(* ===== verification/Syncer.v ===== *)
(** * Member list synchronisation ([node/sync/syncer.go])

    A node asks a peer for its list of members, in full or since the last
    time, and merges it into its phonebook; it serves its own list to members.
    Streams carry length-prefixed messages ([Shared.framing]); the messages of
    [sync.proto] are encoded by the interface [SyncCodec].  What a stream to a
    peer does (it cannot be opened, the write fails, the bytes of the answer,
    and whether it is closed after them) is an argument of the calls that open it.  The phonebook is the interface
    [IPhonebook], the list of revoked certificates [RevocationSource]. *)

From S2P Require Import Prelude Float64 ElectionTopic Internals Shared Phonebook.
Local Open Scope string_scope.
Local Open Scope list_scope.
Local Open Scope Z_scope.

(** ** Messages: [sync.proto] *)

Record SyncCapabilities := {
  sc_CpuCores : Z; sc_MemoryMb : Z; sc_DiskGb : Z; sc_Datacenter : string; sc_Tags : list string; sc_Metadata : option (gmap string string)
}.
Record SyncMember := {
  sm_NodeId : string; sm_Addresses : list string; sm_PublicKey : bytes; sm_Capabilities : option SyncCapabilities;
  sm_JoinedAt : option Time; sm_LastSeen : option Time; sm_Status : string
}.
Record RevocationPb := {
  rp_CertFingerprint : string; rp_NodeId : string; rp_ClusterPath : string; rp_RevokedAt : option Time; rp_Reason : string; rp_RevokedBy : string
}.
Record SyncRequest := { sq_ClusterPath : string; sq_LastSyncTime : option Time; sq_RequestId : string; sq_MaxMembers : Z; sq_Cursor : string }.
Record SyncResponse := {
  sr_RequestId : string; sr_Members : list SyncMember; sr_SyncTime : option Time; sr_IsComplete : bool; sr_NextCursor : string;
  sr_Error : string; sr_Revocations : list RevocationPb
}.

(** Protocol Buffers: [None] when a message does not marshal or parse.  A
    message comes back as it was when its integers fit their fields; an empty
    map comes back as nil. *)
Class SyncCodec := {
  marshal_request : SyncRequest -> option bytes; unmarshal_request : bytes -> option SyncRequest;
  marshal_response : SyncResponse -> option bytes; unmarshal_response : bytes -> option SyncResponse
}.
Definition caps_plain (c : SyncCapabilities) : Prop :=
  int32 (sc_CpuCores c) = sc_CpuCores c /\ in_int64 (sc_MemoryMb c) /\ in_int64 (sc_DiskGb c) /\ sc_Metadata c <> Some ∅.
Definition member_plain (m : SyncMember) : Prop := forall c, sm_Capabilities m = Some c -> caps_plain c.
Class SyncCodecLaws (P : SyncCodec) := {
  request_law : forall r b, marshal_request r = Some b -> int32 (sq_MaxMembers r) = sq_MaxMembers r -> unmarshal_request b = Some r;
  response_law : forall r b, marshal_response r = Some b -> Forall member_plain (sr_Members r) -> unmarshal_response b = Some r
}.

(** [RevocationEntry] and [RevocationSource] *)
Record RevocationEntry := {
  re_CertFingerprint : string; re_NodeID : string; re_ClusterPath : string; re_RevokedAt : Time; re_Reason : string; re_RevokedBy : string
}.
Class RevocationSource := {
  REV : Type;
  has_revocations : bool;
  GetRevocations : string -> REV -> list RevocationEntry;
  MergeRevocations : string -> list RevocationEntry -> ST REV (result string Z)
}.

(** ** State *)

Definition DefaultSyncInterval : Duration := 5 * minute.
Definition DefaultMaxMembersPerResponse : Z := 1000.
Definition DefaultSyncRateLimit : Z := 20.
Definition DefaultSyncRateWindow : Duration := minute.
Definition MaxConsecutiveFailsBeforeQuarantine : Z := 3.
Definition MaxConsecutiveFailsBeforeRemoval : Z := 5.

(** Why a sync failed. *)
Inductive SyncError :=
  | ErrSyncStream | ErrSyncSend | ErrSyncRead | ErrSyncPeer (msg : string)
  | ErrContStream | ErrContSend | ErrContRead.

(** What the syncer publishes. *)
Inductive SyncEvent :=
  | SyncCompleted (ClusterPath : string) (MemberCount NewMembers : Z) (SyncedFrom : string)
  | SyncFailed (ClusterPath Peer : string) (Reason : SyncError).

(** One stream to a peer: it cannot be opened, or it is, the request can or
    cannot be written, and the peer answers the bytes written, after which the
    stream ends or is just kept open. *)
Inductive Stream := NoStream | Opened (writable : bool) (answer : bytes -> bytes) (ends : bool).

Section Syncer.
Context `{I : IPhonebook} `{P : SyncCodec} `{V : RevocationSource}.
(** [peer.Decode] with the [String] of the result, and [NewMultiaddr]. *)
Variables (Decode : string -> option string) (valid_addr : string -> bool).

Record Syncer := {
  sy_self : string; sy_max : Z; sy_pb : PB; sy_lastSync : gmap string Time; sy_limiter : ratelimit.Limiter; sy_revs : REV;
  sy_periodic : bool; sy_loops : list string;              (** clusters with a periodic loop *)
  sy_events : list SyncEvent; sy_peerstore : list (string * list string);
  sy_clock : nat -> Time; sy_ticks : nat; sy_uuid : nat -> string; sy_uuids : nat
}.

(** [New] with its defaults; [max] and [periodic] may come from options. *)
Definition New (self : string) (max : Z) (periodic : bool) (pb : PB) (revs : REV) (clock : nat -> Time) (uuid : nat -> string) : Syncer :=
  {| sy_self := self; sy_max := max; sy_pb := pb; sy_lastSync := ∅; sy_limiter := ratelimit.NewLimiter DefaultSyncRateLimit DefaultSyncRateWindow;
     sy_revs := revs; sy_periodic := periodic; sy_loops := []; sy_events := []; sy_peerstore := []; sy_clock := clock; sy_ticks := 0;
     sy_uuid := uuid; sy_uuids := 0 |}.

Definition sy_upd (pb : PB) (last : gmap string Time) (lim : ratelimit.Limiter) (revs : REV) (loops : list string) (events : list SyncEvent)
    (ps : list (string * list string)) (ticks uuids : nat) (s : Syncer) : Syncer :=
  {| sy_self := sy_self s; sy_max := sy_max s; sy_pb := pb; sy_lastSync := last; sy_limiter := lim; sy_revs := revs; sy_periodic := sy_periodic s;
     sy_loops := loops; sy_events := events; sy_peerstore := ps; sy_clock := sy_clock s; sy_ticks := ticks; sy_uuid := sy_uuid s; sy_uuids := uuids |}.

Definition set_pb (p : PB) (s : Syncer) : Syncer :=
  sy_upd p (sy_lastSync s) (sy_limiter s) (sy_revs s) (sy_loops s) (sy_events s) (sy_peerstore s) (sy_ticks s) (sy_uuids s) s.
Definition set_last (l : gmap string Time) (s : Syncer) : Syncer :=
  sy_upd (sy_pb s) l (sy_limiter s) (sy_revs s) (sy_loops s) (sy_events s) (sy_peerstore s) (sy_ticks s) (sy_uuids s) s.
Definition set_limiter (l : ratelimit.Limiter) (s : Syncer) : Syncer :=
  sy_upd (sy_pb s) (sy_lastSync s) l (sy_revs s) (sy_loops s) (sy_events s) (sy_peerstore s) (sy_ticks s) (sy_uuids s) s.
Definition set_revs (r : REV) (s : Syncer) : Syncer :=
  sy_upd (sy_pb s) (sy_lastSync s) (sy_limiter s) r (sy_loops s) (sy_events s) (sy_peerstore s) (sy_ticks s) (sy_uuids s) s.
Definition sy_publish (e : SyncEvent) (s : Syncer) : Syncer :=
  sy_upd (sy_pb s) (sy_lastSync s) (sy_limiter s) (sy_revs s) (sy_loops s) (sy_events s ++ [e]) (sy_peerstore s) (sy_ticks s) (sy_uuids s) s.
Definition sy_now : ST Syncer Time := fun s =>
  (sy_clock s (sy_ticks s),
   sy_upd (sy_pb s) (sy_lastSync s) (sy_limiter s) (sy_revs s) (sy_loops s) (sy_events s) (sy_peerstore s) (S (sy_ticks s)) (sy_uuids s) s).
Definition sy_newID : ST Syncer string := fun s =>
  (sy_uuid s (sy_uuids s),
   sy_upd (sy_pb s) (sy_lastSync s) (sy_limiter s) (sy_revs s) (sy_loops s) (sy_events s) (sy_peerstore s) (sy_ticks s) (S (sy_uuids s)) s).

(** A call of the phonebook. *)
Definition sy_call {A} (f : ST PB A) : ST Syncer A := fun s => let '(a, p) := f (sy_pb s) in (a, set_pb p s).

(** [StartPeriodicSync] *)
Definition StartPeriodicSync (clusterPath : string) (s : Syncer) : Syncer :=
  if sy_periodic s
  then sy_upd (sy_pb s) (sy_lastSync s) (sy_limiter s) (sy_revs s) (sy_loops s ++ [clusterPath]) (sy_events s) (sy_peerstore s) (sy_ticks s) (sy_uuids s) s
  else s.

Definition addPeerAddresses (peerID : string) (addresses : list string) (s : Syncer) : Syncer :=
  let addrs := List.filter valid_addr addresses in
  if (0 <? length addrs)%nat
  then sy_upd (sy_pb s) (sy_lastSync s) (sy_limiter s) (sy_revs s) (sy_loops s) (sy_events s) (sy_peerstore s ++ [(peerID, addrs)]) (sy_ticks s) (sy_uuids s) s
  else s.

--------------------------------------------------

TASK INSTRUCTIONS — Look back at the entries above and repeat, unchanged, every line from the line holding "Streams carry length-prefixed" through the line holding "Local Open Scope Z_scope.".

EXERCISE ANSWER —
    Streams carry length-prefixed messages ([Shared.framing]); the messages of
    [sync.proto] are encoded by the interface [SyncCodec].  What a stream to a
    peer does (it cannot be opened, the write fails, the bytes of the answer,
    and whether it is closed after them) is an argument of the calls that open it.  The phonebook is the interface
    [IPhonebook], the list of revoked certificates [RevocationSource]. *)

From S2P Require Import Prelude Float64 ElectionTopic Internals Shared Phonebook.
Local Open Scope string_scope.
Local Open Scope list_scope.
Local Open Scope Z_scope.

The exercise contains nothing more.